Most people are surprised to learn that a typical solar photovoltaic (electric) system does not provide power when the utility company electricity goes down. Most solar photovoltaic systems are grid-interconnected, and in a way, grid-dependent. Due to the variable nature of solar panel output, having power during utility outages requires a battery.
Let me say up front that batteries are relatively expensive, dirty, dangerous, short-lived, inefficient, heavy, and big. That’s why I typically don’t recommend battery based solar energy systems. However, I was reminded recently that I should listen to our customers and understand a little better what their goals are. There may be a good application for battery technology in many circumstances. For example, I shouldn’t dismiss a customer who just wants to have their refrigerator powered by solar energy. This may be a great fit for solar energy!

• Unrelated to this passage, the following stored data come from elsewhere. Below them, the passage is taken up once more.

(** C1. Two metadata dictionaries with the same items in different
    insertion orders give the same bytes (or the same exception),
    because the encoder visits the keys in ascending lexicographic
    order: the sorted keys of the first dictionary are an ascending
    arrangement of the keys of the second, and the record encoded for
    the second is the fields before the metadata, the number of items,
    and then the items packed one after the other in that ascending
    order. *)
Theorem CreateAccountHeader_to_binary_insertion_order
    (enum : enum_module) (pubKey : bytes) (timezone : str) (m1 m2 : dict) :
  dict_wf m1 -> m1 ≡ₚ m2 ->
  StronglySorted str_le (sorted (iterkeys m1))
  /\ sorted (iterkeys m1) = sorted (iterkeys m2)
  /\ CreateAccountHeader.to_binary enum
       {| CreateAccountHeader.pubKey := pubKey;
          CreateAccountHeader.timezone := timezone;
          CreateAccountHeader.metadata := m1 |}
     = CreateAccountHeader.to_binary enum
         {| CreateAccountHeader.pubKey := pubKey;
            CreateAccountHeader.timezone := timezone;
            CreateAccountHeader.metadata := m2 |}
  /\ sorted (iterkeys m1) ≡ₚ iterkeys m2
  /\ (forall tz items,
        encode timezone = Ok tz ->
        0 <= TxTypeCreateAccount enum <= 65535 ->
        Z.of_nat (length pubKey) <= 65535 ->
        Z.of_nat (length timezone) <= 65535 ->
        Z.of_nat (length m1) <= 65535 ->
        Forall2
          (fun key item => CreateAccountHeader.pack_item m1 key = Ok item)
          (sorted (iterkeys m1)) items ->
        CreateAccountHeader.to_binary enum
          {| CreateAccountHeader.pubKey := pubKey;
             CreateAccountHeader.timezone := timezone;
             CreateAccountHeader.metadata := m2 |}
        = Ok (be_bytes 2 (TxTypeCreateAccount enum)
              ++ be_bytes 2 (Z.of_nat (length pubKey)) ++ pubKey
              ++ be_bytes 2 (Z.of_nat (length timezone))
              ++ take (length timezone) tz
              ++ be_bytes 2 (Z.of_nat (length m2))
              ++ mjoin items)).
Proof.
  intros Hwf Hperm.
  assert (Hkeys : sorted (iterkeys m1) = sorted (iterkeys m2)).
  { apply sorted_Permutation. unfold iterkeys. now apply fmap_Permutation. }
  assert (Heq : CreateAccountHeader.to_binary enum
                  {| CreateAccountHeader.pubKey := pubKey;
                     CreateAccountHeader.timezone := timezone;
                     CreateAccountHeader.metadata := m1 |}
                = CreateAccountHeader.to_binary enum
                    {| CreateAccountHeader.pubKey := pubKey;
                       CreateAccountHeader.timezone := timezone;
                       CreateAccountHeader.metadata := m2 |}).
  { unfold CreateAccountHeader.to_binary.
    cbn [CreateAccountHeader.pubKey CreateAccountHeader.timezone
         CreateAccountHeader.metadata].
    unfold len. rewrite <- Hkeys, <- (Permutation_length Hperm).
    now rewrite (pack_items_Permutation m1 m2 _ _ Hwf Hperm). }
  split; [apply sorted_StronglySorted|]. split; [exact Hkeys|].
  split; [exact Heq|]. split.
  - rewrite Hkeys. unfold sorted. apply merge_sort_Permutation.
  - intros tz items Htz Htag Hkey Hzone Hcount Hitems.
    rewrite <- Heq, <- (Permutation_length Hperm).
    now apply (CreateAccountHeader_to_binary_sorted enum pubKey timezone m1
                 tz items).
Qed.

Lemma CreateAccountHeader_to_binary_insertion_order_witness :
  let pubKey := be_bytes 32 0x0102030405060708090a0b0c0d0e0f101112131415161718191a1b1c1d1e1f20 in
  CreateAccountHeader.to_binary sample_enum
    {| CreateAccountHeader.pubKey := pubKey;
       CreateAccountHeader.timezone := lit "UTC";
       CreateAccountHeader.metadata := [(lit "a", lit "1"); (lit "b", lit "2")] |}
  = CreateAccountHeader.to_binary sample_enum
      {| CreateAccountHeader.pubKey := pubKey;
         CreateAccountHeader.timezone := lit "UTC";
         CreateAccountHeader.metadata := [(lit "b", lit "2"); (lit "a", lit "1")] |}
  /\ CreateAccountHeader.to_binary sample_enum
       {| CreateAccountHeader.pubKey := pubKey;
          CreateAccountHeader.timezone := lit "UTC";
          CreateAccountHeader.metadata := [(lit "b", lit "2"); (lit "a", lit "1")] |}
     = Ok ([x03; xef] ++ [x00; x20] ++ pubKey
           ++ [x00; x03] ++ list_byte_of_string "UTC"
           ++ [x00; x02]
           ++ [x00; x01; x61; x00; x01; x31]
           ++ [x00; x01; x62; x00; x01; x32]).
Proof.
  intros pubKey.
  destruct (CreateAccountHeader_to_binary_insertion_order sample_enum pubKey
              (lit "UTC") [(lit "a", lit "1"); (lit "b", lit "2")]
              [(lit "b", lit "2"); (lit "a", lit "1")])
    as (_ & _ & Heq & _ & Hlayout).
  - unfold dict_wf. apply (bool_decide_unpack _). vm_compute. exact I.
  - apply Permutation_swap.
  - split; [exact Heq|].
    rewrite (Hlayout (list_byte_of_string "UTC")
               [[x00; x01; x61; x00; x01; x31];
                [x00; x01; x62; x00; x01; x32]]).
    + reflexivity.
    + reflexivity.
    + cbn. lia.
    + cbn. lia.
    + cbn. lia.
    + cbn. lia.
    + replace (sorted (iterkeys [(lit "a", lit "1"); (lit "b", lit "2")]))
        with [lit "a"; lit "b"] by (vm_compute; reflexivity).
      repeat constructor.
Defined.

(** The account-creation scenario: public key [01 02], time zone UTC and
    metadata inserted as [b] then [a]; the item [a] is written first. *)
Example CreateAccountHeader_to_binary_scenario :
  CreateAccountHeader.to_binary sample_enum
    {| CreateAccountHeader.pubKey := [x01; x02];
       CreateAccountHeader.timezone := lit "UTC";
       CreateAccountHeader.metadata := [(lit "b", lit "2"); (lit "a", lit "1")] |}
  = Ok ([x03; xef] ++ [x00; x02; x01; x02]
        ++ [x00; x03] ++ list_byte_of_string "UTC"
        ++ [x00; x02]
        ++ [x00; x01] ++ list_byte_of_string "a"
        ++ [x00; x01] ++ list_byte_of_string "1"
        ++ [x00; x01] ++ list_byte_of_string "b"
        ++ [x00; x01] ++ list_byte_of_string "2").
Proof. vm_compute. reflexivity. Qed.

(** Without metadata the count is still written, as zero. *)
Example CreateAccountHeader_to_binary_empty :
  CreateAccountHeader.to_binary sample_enum
    {| CreateAccountHeader.pubKey := [x01; x02];
       CreateAccountHeader.timezone := lit "UTC";
       CreateAccountHeader.metadata := [] |}
  = Ok ([x03; xef] ++ [x00; x02; x01; x02]
        ++ [x00; x03] ++ list_byte_of_string "UTC" ++ [x00; x00]).
Proof. vm_compute. reflexivity. Qed.

(** ** Further properties of the encoders *)

(** *** Packed integers read back *)

Lemma to_N_byte_of_Z (z : Z) : Z.of_N (Byte.to_N (byte_of_Z z)) = z mod 256.
Proof.
  unfold byte_of_Z.
  pose proof (Z.mod_pos_bound z 256 ltac:(lia)) as Hmod.
  destruct (Byte.of_N (Z.to_N (z mod 256))) as [b|] eqn:Hb; simpl.
  - apply Byte.to_of_N in Hb. rewrite Hb. lia.
  - apply Byte.of_N_None_iff in Hb. lia.
Qed.

Lemma be_decode_from (acc : Z) (n : nat) (z : Z) :
  fold_left (fun a b => a * 256 + Z.of_N (Byte.to_N b)) (be_bytes n z) acc
  = acc * 256 ^ Z.of_nat n + z mod 256 ^ Z.of_nat n.
Proof.
  revert acc. induction n as [|n IH]; intros acc.
  - cbn [be_bytes fold_left]. rewrite Z.mod_1_r. cbn. lia.
  - cbn [be_bytes fold_left]. rewrite IH, to_N_byte_of_Z.
    rewrite Nat2Z.inj_succ, Z.pow_succ_r by lia.
    assert (Hpos : 0 < 256 ^ Z.of_nat n) by (apply Z.pow_pos_nonneg; lia).
    rewrite (Z.mul_comm 256), (Z.rem_mul_r z _ 256) by lia.
    lia.
Qed.

Lemma be_decode_be_bytes (n : nat) (z : Z) :
  be_decode (be_bytes n z) = z mod 256 ^ Z.of_nat n.
Proof. unfold be_decode. rewrite be_decode_from. lia. Qed.

Lemma int64_of_be_bytes (z : Z) :
  - 2 ^ 63 <= z <= 2 ^ 63 - 1 -> int64_of_bytes (be_bytes 8 z) = z.
Proof.
  intros Hz. unfold int64_of_bytes. cbv zeta. rewrite be_decode_be_bytes.
  change (256 ^ Z.of_nat 8) with (2 ^ 64).
  destruct (Z.ltb_spec (z mod 2 ^ 64) (2 ^ 63)) as [Hlt|Hge].
  - destruct (Z.neg_nonneg_cases z) as [Hneg|Hpos].
    + assert (z mod 2 ^ 64 = z + 2 ^ 64); [|lia].
      symmetry. apply (Z.mod_unique z (2 ^ 64) (-1)); lia.
    + apply Z.mod_small. lia.
  - destruct (Z.neg_nonneg_cases z) as [Hneg|Hpos].
    + assert (z mod 2 ^ 64 = z + 2 ^ 64); [|lia].
      symmetry. apply (Z.mod_unique z (2 ^ 64) (-1)); lia.
    + rewrite Z.mod_small in Hge |- * by lia. lia.
Qed.

(** *** Outcomes of [struct.pack] *)

Lemma pack_int_returns (n : nat) (lo hi z : Z) :
  returns (pack_int n lo hi z) <-> lo <= z <= hi.
Proof.
  split.
  - intros [out Hout]. destruct (decide (lo <= z <= hi)) as [|Hn]; [done|].
    now rewrite (pack_int_raise _ _ _ _ Hn) in Hout.
  - intros Hz. rewrite (pack_int_ok _ _ _ _ Hz). now eexists.
Qed.
(** The analyze branch, step by step, as a function of what the services
    answer. *)
Lemma post_analyze_run (payload : RoutePayload) (st : State) :
  Obs.clients_configured cfg = true ->
  truthy_str (question payload) = true ->
  let idx := resolveIndexName cfg (indexName payload) in
  let ns := getNamespace cfg (videoId payload) in
  let q := default "" (question payload) in
  let out1 := ensure_unless_skipped cfg env payload idx st in
  let st1 := out1.2 in
  let a := embedContent env (trace st1) q in
  let st2 := {| trace := trace st1 ++ [EvEmbed q a];
                indexInitPromises := indexInitPromises st1;
                console := console st1 ++ Obs.settled_warning (Obs.settle a) |} in
  post_analyze cfg rt env payload st =
    match out1.1 with
    | inl e => (inl e, st1)
    | inr _ =>
        match Obs.settle a with
        | inl e => (inl e, st2)
        | inr v =>
            let req := {| query_vector := Some v;
                          query_topK := Z.min (default 10%Z (topK payload)) 50;
                          includeMetadata := true |} in
            let result := query env (trace st2) idx ns req in
            let st3 := record_event (EvQuery idx ns req result) st2 in
            match result with
            | inl e => (inl e, st3)
            | inr res =>
                let sorted := js_sort (by_timestamp rt) (default [] res) in
                let prompt :=
                  build_prompt q (join (newline ++ newline)%string
                                       (imap (context_block rt) sorted)) in
                let g := generateContent env (trace st3) prompt in
                let st4 := record_event (EvGenerate prompt g) st3 in
                match g with
                | inl e => (inl e, st4)
                | inr resp =>
                    match extract_answer resp with
                    | inl e => (inl e, st4)
                    | inr answer =>
                        (inr (json 200 (AnalyzeBody answer (map citation_of sorted) idx)),
                         st4)
                    end
                end
            end
        end
    end.
Proof.
  intros Hcl Hq. destruct (has_clients Hcl) as [Hp Hg].
  cbv zeta. unfold post_analyze. rewrite run_bind.
  destruct (ensure_unless_skipped _ _ _ _ _) as [[e|[]] st1]; cbn [fst snd]; [reflexivity|].
  rewrite Hq. rewrite run_bind, embedTexts_single by assumption.
  destruct (Obs.settle _) as [e|v]; [reflexivity|].
  unfold getPineconeClient, getGenerationModel. rewrite Hp, Hg.
  rewrite run_bind, run_ret, run_bind. unfold call at 1. cbn [head].
  destruct (query env _ _ _ _) as [e|res]; [reflexivity|].
  rewrite run_bind, run_ret, run_bind. unfold call at 1.
  destruct (generateContent env _ _) as [e|resp]; [reflexivity|].
  rewrite run_bind. unfold await.
  destruct (extract_answer resp); reflexivity.
Qed.

Lemma POST_analyze (payload : RoutePayload) (st : State) :
  action payload = Some "analyze" ->
  Obs.clients_configured cfg = true ->
  POST cfg rt env payload st =
    match post_analyze cfg rt env payload st with
    | (inr response, st') => (response, st')
    | (inl e, st') => (json 500 (ErrorBody (message_of e)), st')
    end.
Proof.
  intros Ha Hcl. unfold POST. rewrite run_bind, requireClients_run by assumption.
  unfold dispatch, action_is. rewrite Ha. reflexivity.
Qed.

Lemma timestamp_key_cmp (a b : Match) :
  Obs.timestamp_numeric a -> Obs.timestamp_numeric b ->
  by_timestamp rt a b = Some (Obs.timestamp_key a - Obs.timestamp_key b)%Q.
Proof.
  intros [qa Ha] [qb Hb]. unfold by_timestamp, Obs.timestamp_key.
  rewrite Ha, Hb. reflexivity.
Qed.

Lemma citation_key_of (m : Match) :
  Obs.citation_key (citation_of m) = Obs.timestamp_key m.
Proof.
  unfold Obs.citation_key, Obs.timestamp_key, timestamp_or_zero, citation_of.
  cbn [citation_metadata]. destruct (match_metadata m) as [meta|]; cbn; [|reflexivity].
  destruct (meta !! "timestamp") as [[]|]; reflexivity.
Qed.

Lemma cites_map (l : list Match) : Forall2 Obs.cites (map citation_of l) l.
Proof.
  induction l as [|m l IH]; cbn [map]; constructor; [|exact IH].
  repeat split.
Qed.

Lemma sorted_map_citation (l : list Match) :
  StronglySorted (Obs.key_le Obs.timestamp_key) l ->
  StronglySorted (Obs.key_le Obs.citation_key) (map citation_of l).
Proof.
  induction 1 as [|m l Hs IH Hm]; cbn [map]; constructor; [exact IH|].
  apply Forall_forall. intros c Hc.
  apply list_elem_of_In, in_map_iff in Hc as (m' & <- & Hin).
  unfold Obs.key_le. rewrite !citation_key_of.
  rewrite Forall_forall in Hm. now apply Hm, list_elem_of_In.
Qed.

End Analyze.

(** A response of one status is not a response of another. *)
Ltac absurd_response :=
  match goal with
  | H : _ = json _ _ |- _ => cbn [fst snd] in H; unfold json in H; discriminate H
  end.

(** C3.  When [analyze] answers with status 200, the request made exactly
    one embedding call, one query and one generation call after the
    readiness check, and the citations are the matches the query returned,
    in the order of the stable sort by [metadata.timestamp] with a missing
    timestamp counted as 0: citation by citation, the [id], the [score] and
    the [metadata] are those of the match at the same place of the sorted
    matches; the citations are a permutation of the matches, ascending in
    the timestamp whenever the timestamps present are numbers, matches of
    equal timestamp keeping their similarity order.  Timestamps 5, 1, 3
    come out as 1, 3, 5. *)
Theorem analyze_citations (cfg : Config) (rt : JsRuntime) (env : Services)
    (payload : RoutePayload) (st : State)
    (answer : string) (citations : list Citation) (index : string) :
  action payload = Some "analyze" ->
  (POST cfg rt env payload st).1 = json 200 (AnalyzeBody answer citations index) ->
  (exists prov ea ns req result prompt ga,
     Obs.new_events st (POST cfg rt env payload st).2
     = prov ++ [ EvEmbed (default "" (question payload)) ea;
                 EvQuery index ns req (inr result);
                 EvGenerate prompt ga ]
     /\ Forall (fun ev => is_provisioning ev = true) prov
     /\ citations = map citation_of (js_sort (by_timestamp rt) (default [] result))
     /\ Forall2 Obs.cites citations (js_sort (by_timestamp rt) (default [] result))
     /\ Permutation citations (map citation_of (default [] result))
     /\ (Forall Obs.timestamp_numeric (default [] result) ->
         StronglySorted (Obs.key_le Obs.citation_key) citations
         /\ forall q,
              List.filter (fun m => Qeq_bool (Obs.timestamp_key m) q)
                          (js_sort (by_timestamp rt) (default [] result))
              = List.filter (fun m => Qeq_bool (Obs.timestamp_key m) q) (default [] result)))
  /\ map Obs.citation_key
       (map citation_of
          (js_sort (by_timestamp rt)
             [Scenario.frame_match "a" 5; Scenario.frame_match "b" 1;
              Scenario.frame_match "c" 3]))
     = [1%Q; 3%Q; 5%Q].
Proof.
  intros Ha Hresp. split; [|reflexivity].
  destruct (Obs.clients_configured cfg) eqn:Hcl.
  2:{ destruct (POST_no_clients cfg rt env payload st Hcl) as [e He].
      rewrite He in Hresp. absurd_response. }
  rewrite POST_analyze in * by assumption.
  destruct (truthy_str (question payload)) eqn:Hq.
  2:{ unfold post_analyze in Hresp. rewrite run_bind in Hresp.
      destruct (ensure_unless_skipped _ _ _ _ _) as [[e|[]] st1];
        cbn [fst snd] in Hresp; [absurd_response|].
      rewrite Hq in Hresp. absurd_response. }
  rewrite post_analyze_run in * by assumption. cbv zeta in *.
  pose proof (ensure_unless_skipped_only_provisioning cfg env payload
                (resolveIndexName cfg (indexName payload)) st) as (prov & Hprov & Fprov).
  destruct (ensure_unless_skipped _ _ _ _ _) as [[e|[]] st1]; cbn [fst snd] in *;
    [absurd_response|].
  set (a := embedContent env (trace st1) (default "" (question payload))) in *.
  destruct (Obs.settle a) as [e|v]; [absurd_response|].
  match type of Hresp with context [query env ?h ?i ?n ?r] =>
    set (req := r) in *; destruct (query env h i n req) as [e|res]
  end; [absurd_response|].
  match type of Hresp with context [generateContent env ?h ?p] =>
    set (prompt := p) in *; destruct (generateContent env h prompt) as [e|resp]
  end; [absurd_response|].
  destruct (extract_answer resp) as [e|ans]; [absurd_response|].
  cbn [fst snd] in *. unfold json in Hresp. injection Hresp as _ Hc Hi.
  subst citations index.
  exists prov, a, (getNamespace cfg (videoId payload)), req, res, prompt, (inr resp).
  split.
  { apply new_events_app. cbn [record_event trace]. rewrite Hprov.
    now rewrite <- !app_assoc. }
  split; [exact Fprov|]. split; [reflexivity|]. split.
  { apply cites_map. }
  split.
  { apply Permutation_map, js_sort_perm. }
  intros Hnum. split.
  - apply sorted_map_citation.
    apply (js_sort_sorted Obs.timestamp_key (by_timestamp rt) Obs.timestamp_numeric);
      [apply timestamp_key_cmp | exact Hnum].
  - intros q.
    apply (js_sort_stable Obs.timestamp_key (by_timestamp rt) Obs.timestamp_numeric);
      [apply timestamp_key_cmp | exact Hnum].
Qed.
(** X12.  Only [/sync] and [/cloudconfig/...] write the device state:
    every other request, whatever the devices answer and however it ends,
    leaves the credential list, the registry, the list of new devices, the
    retry table, the timer and the cloud configuration as they were.  (The
    counters of [serverstats] are no part of [state].) *)
Theorem only_sync_and_cloudconfig_write env st path :
  w_state (snd (run (do_GET path) env st)) ≠ st →
  path = "/sync" ∨ Str.startswith path "/cloudconfig/" = true.
Proof.
  intros Hchange.
  destruct (String.eqb_spec path "/sync") as [|Hsync]; [by left|].
  destruct (Str.startswith path "/cloudconfig/") eqn:Hcfg; [by right|].
  exfalso. apply Hchange.
  change (same_state {| w_state := st; w_trace := [] |}
            (snd (do_GET path env {| w_state := st; w_trace := [] |}))).
  generalize env, {| w_state := st; w_trace := [] |}.
  change (keeps same_state (do_GET path)).
  apply String.eqb_neq in Hsync. unfold do_GET. rewrite Hsync, Hcfg.
  keeps_all.
Qed.

Lemma only_sync_and_cloudconfig_write_witness :
  w_state (snd (run (do_GET "/sync") plain_env unknown_seen)) ≠ unknown_seen
  ∧ ("/sync" = "/sync" ∨ Str.startswith "/sync" "/cloudconfig/" = true).
Proof.
  assert (w_state (snd (run (do_GET "/sync") plain_env unknown_seen)) ≠ unknown_seen)
    as H by (vm_compute; discriminate).
  split; [exact H|].
  exact (only_sync_and_cloudconfig_write plain_env unknown_seen "/sync" H).
Defined.

(** X13.  Only requests whose path begins with [/set/], [/turnoff/],
    [/delayoff/], [/turnon/] or [/status/] ever call a Device Client; the
    listings, [/device/], [/sync], [/cloudconfig/] and the static assets
    never do. *)
Theorem only_device_paths_call_devices env st path :
  device_calls (w_trace (snd (run (do_GET path) env st))) ≠ [] →
  ∃ prefix, In prefix device_prefixes ∧ Str.startswith path prefix = true.
Proof.
  intros Hcalls.
  destruct (Str.startswith path "/set/") eqn:H1;
    [exists "/set/"; split; [cbn; tauto|done]|].
  destruct (Str.startswith path "/turnoff/") eqn:H2;
    [exists "/turnoff/"; split; [cbn; tauto|done]|].
  destruct (Str.startswith path "/delayoff/") eqn:H3;
    [exists "/delayoff/"; split; [cbn; tauto|done]|].
  destruct (Str.startswith path "/turnon/") eqn:H4;
    [exists "/turnon/"; split; [cbn; tauto|done]|].
  destruct (Str.startswith path "/status/") eqn:H5;
    [exists "/status/"; split; [cbn; tauto|done]|].
  exfalso. apply Hcalls.
  change (same_calls {| w_state := st; w_trace := [] |}
            (snd (do_GET path env {| w_state := st; w_trace := [] |}))).
  generalize env, {| w_state := st; w_trace := [] |}.
  change (keeps same_calls (do_GET path)).
  unfold do_GET. rewrite H1, H2, H3, H4, H5.
  keeps_all.
Qed.

Lemma only_device_paths_call_devices_witness :
  device_calls (w_trace (snd (run (do_GET "/status/abc123") plain_env plug1_seen))) ≠ []
  ∧ ∃ prefix, In prefix device_prefixes
              ∧ Str.startswith "/status/abc123" prefix = true.
Proof.
  assert (device_calls
            (w_trace (snd (run (do_GET "/status/abc123") plain_env plug1_seen))) ≠ [])
    as H by (vm_compute; discriminate).
  split; [exact H|].
  exact (only_device_paths_call_devices plain_env plug1_seen "/status/abc123" H).
Defined.
(** [round(x, 2) == r] in the words of the specification: [r] is [x]
    rounded to 2 decimals.  For a finite [x] there is a whole number [k] of
    hundredths within half a hundredth of the magnitude of [x], the even
    one when [x] is midway between two, and [r] is the float that the
    decimal numeral of [k] hundredths, with the sign of [x], reads as;
    an infinity and NaN are left as they are. *)
Definition rounded_to_2_decimals (x r : float) : Prop :=
  match Prim2SF x with
  | S754_finite s _ _ =>
      exists k : Z,
        (0 <= k)%Z /\
        Qabs (100 * mag x - inject_Z k) <= 1 # 2 /\
        (Qabs (100 * mag x - inject_Z k) == 1 # 2 -> Z.even k = true) /\
        r = of_decimal s k (-2)
  | _ => r = x
  end.

End Exact.

(* ================================================================== *)
(** * The agent around the handler *)
(* ================================================================== *)

(** What [setup] (lines 177-195) and the transport add to the handler, and
    readings of a reply used by the properties of the whole run. *)

Module Service.

Import PyExn PyFloat Py Agent.

(** Lines 192-194: the template the behaviour is registered with.  Only its
    metadata are set. *)
Definition request_template : list (string * string) :=
  [("performative", "request"); ("ontology", "finance-task")].

(** Lines 165-166: the metadata of a reply. *)
Definition metadata (m : message) : list (string * string) :=
  [("performative", performative m); ("ontology", ontology m)].

(** A template whose metadata alone are set matches a message that carries
    each of them with the same value. *)
Definition matches (t : list (string * string)) (m : message) : bool :=
  forallb (fun kv => match lookup (metadata m) (fst kv) with
                     | Some v => String.eqb v (snd kv)
                     | None => false
                     end) t.

(** The cyclic behaviour: [run] is called again for each thing [receive]
    returns, on the world the call before left (so the lookups are counted
    across the calls). *)
Definition serve (E : env) (received : list (option (result json)))
  (w : world) : world :=
  fold_left (fun w msg => run E msg w) received w.

(** The same outside with a transport that takes every address. *)
Definition accepting (E : env) : env := Env (fetch E) (utcnow E) (fun _ => true).

(** The three error codes of the handler. *)
Definition error_codes : list string :=
  ["UNEXPECTED_INTENT"; "INVALID_PORTFOLIO_ITEM"; "API_FETCH_ERROR"].

(** The code of an error body. *)
Definition error_code (err : value) : option value :=
  match err with
  | VDict d => lookup d "code"
  | _ => None
  end.

(** The symbol and the price an output holding reports. *)
Definition holding_symbol (h : value) : option value :=
  match h with
  | VDict d => lookup d "symbol"
  | _ => None
  end.

Definition holding_price (h : value) : option value :=
  match h with
  | VDict d => lookup d "current_price"
  | _ => None
  end.

(** The number of holdings a reply reports, when it reports one. *)
Definition reported_count (m : message) : option value :=
  match lookup (body m) "result" with
  | Some (VDict r) =>
      match lookup r "portfolio_summary" with
      | Some (VDict s) => lookup s "num_holdings"
      | _ => None
      end
  | _ => None
  end.

(** A holding the loop can price: its symbol is non-empty and its
    allocation reads as a number. *)
Definition usable (item : json) : Prop :=
  truthy (symbol_of item) = true /\
  exists a, allocation_percent_of item = Ok a.

(** A quote service that does not tell one request from the next. *)
Definition memoryless (E : env) : Prop :=
  forall i j symbol, fetch E i symbol = fetch E j symbol.

(** [after w w']: the world [w] followed by what [w'] records. *)
Definition after (w w' : world) : world :=
  World (lookups w ++ lookups w') (outbox w ++ outbox w').

(** A computation does the same after any past, and adds to it. *)
Definition stable {A} (m : M A) : Prop :=
  forall w w0, m (after w w0) = let (w1, r) := m w0 in (after w w1, r).

(** Values a [for] loop can take items from. *)
Definition iterable (v : json) : bool :=
  match v with
  | JList _ | JDict _ | JStr _ => true
  | _ => false
  end.

(** The keys line 64 to 67 index without a default. *)
Definition required_keys : list string :=
  ["parameters"; "task_id"; "parent_task"; "reply_to"].

(** A quote service that answers every symbol with the price text [p]. *)
Definition flat_market (p : string) (i : nat) (symbol : json) : result json :=
  Ok (JDict [("Global Quote", JDict [("05. price", JStr p)])]).

Definition E_flat (p : string) : env :=
  Env (flat_market p) "2024-01-01T00:00:00" Examples.is_str.

(** A transport that takes no address. *)
Definition E_deaf : env :=
  Env Examples.market "2024-01-01T00:00:00" (fun _ => false).

End Service.

(* ================================================================== *)
(** * Facts about the handler *)
(* ================================================================== *)

Import PyExn PyFloat Py Agent Exact.

Ltac unfold_m := unfold bind, lift, ret, try_except in *.

Section LoopFacts.

Variable E : env.

(** The loop body on a holding judged invalid at line 82. *)
Lemma loop_body_invalid d l w :
  truthy (field d "symbol") && truthy (field d "allocation") = false ->
  loop_body E (JDict d) l w = (w, Ok (Break (invalid_item (JDict d) l))).
Proof.
  intros H. unfold loop_body, get. fold (field d "symbol") (field d "allocation").
  unfold_m. rewrite <- negb_andb, H. reflexivity.
Qed.

(** The loop body on a valid holding runs the inner [try]. *)
Lemma loop_body_valid d l w :
  truthy (field d "symbol") && truthy (field d "allocation") = true ->
  loop_body E (JDict d) l w =
    match try_block E (field d "symbol") (field d "allocation") l w with
    | (w', Ok l') => (w', Ok (Next l'))
    | (w', Raise _) => (w', Ok (Break (except_block (field d "symbol") l)))
    end.
Proof.
  intros H. unfold loop_body, get. fold (field d "symbol") (field d "allocation").
  unfold_m. rewrite <- negb_andb, H. cbn [negb].
  destruct (try_block E _ _ l w) as [w' [l'|x]]; reflexivity.
Qed.

(** A holding whose allocation text is not a number: no lookup is made. *)
Lemma try_block_parse_error symbol allocation_str l w x :
  rbind (strip allocation_str) float_of_string = Raise x ->
  try_block E symbol allocation_str l w = (w, Raise x).
Proof.
  intros H. unfold try_block. unfold_m. rewrite H. reflexivity.
Qed.

(** A holding whose lookup fails. *)
Lemma try_block_lookup_error symbol allocation_str l w a x :
  rbind (strip allocation_str) float_of_string = Ok a ->
  fetch E (List.length (lookups w)) symbol = Raise x ->
  try_block E symbol allocation_str l w =
    (World (lookups w ++ [symbol]) (outbox w), Raise x).
Proof.
  intros Ha Hf. unfold try_block, http_get, truediv. unfold_m.
  rewrite Ha. cbn. rewrite Hf. reflexivity.
Qed.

Boats and RVs have been using 12V or 24V DC refrigerators for many years, and some models can be extremely efficient. What if you could have a small refrigerator with one or two solar panels and a few batteries. Perhaps this would fulfill the essential refrigeration functions required during and after a storm. I could be done relatively inexpensively and be made reliable with proper system design.
An expensive part of a battery based solar energy system is the electronics to convert the solar panels’ DC energy to AC energy for household appliances and lighting. System design, engineering, permitting, and wiring (or rewiring) also add substantially to the cost. If you are able to identify clearly what you want to power during an outage, it can make a battery-based solar energy system a much more cost effective and reasonable solution.
You can do just about anything with a battery based solar photovoltaic system – for a price. Once you break it down the the real essentials, the concept becomes a lot more feasible. I’m ready to hear your battery backup needs, and I promise I won’t be so quick to dismiss the idea!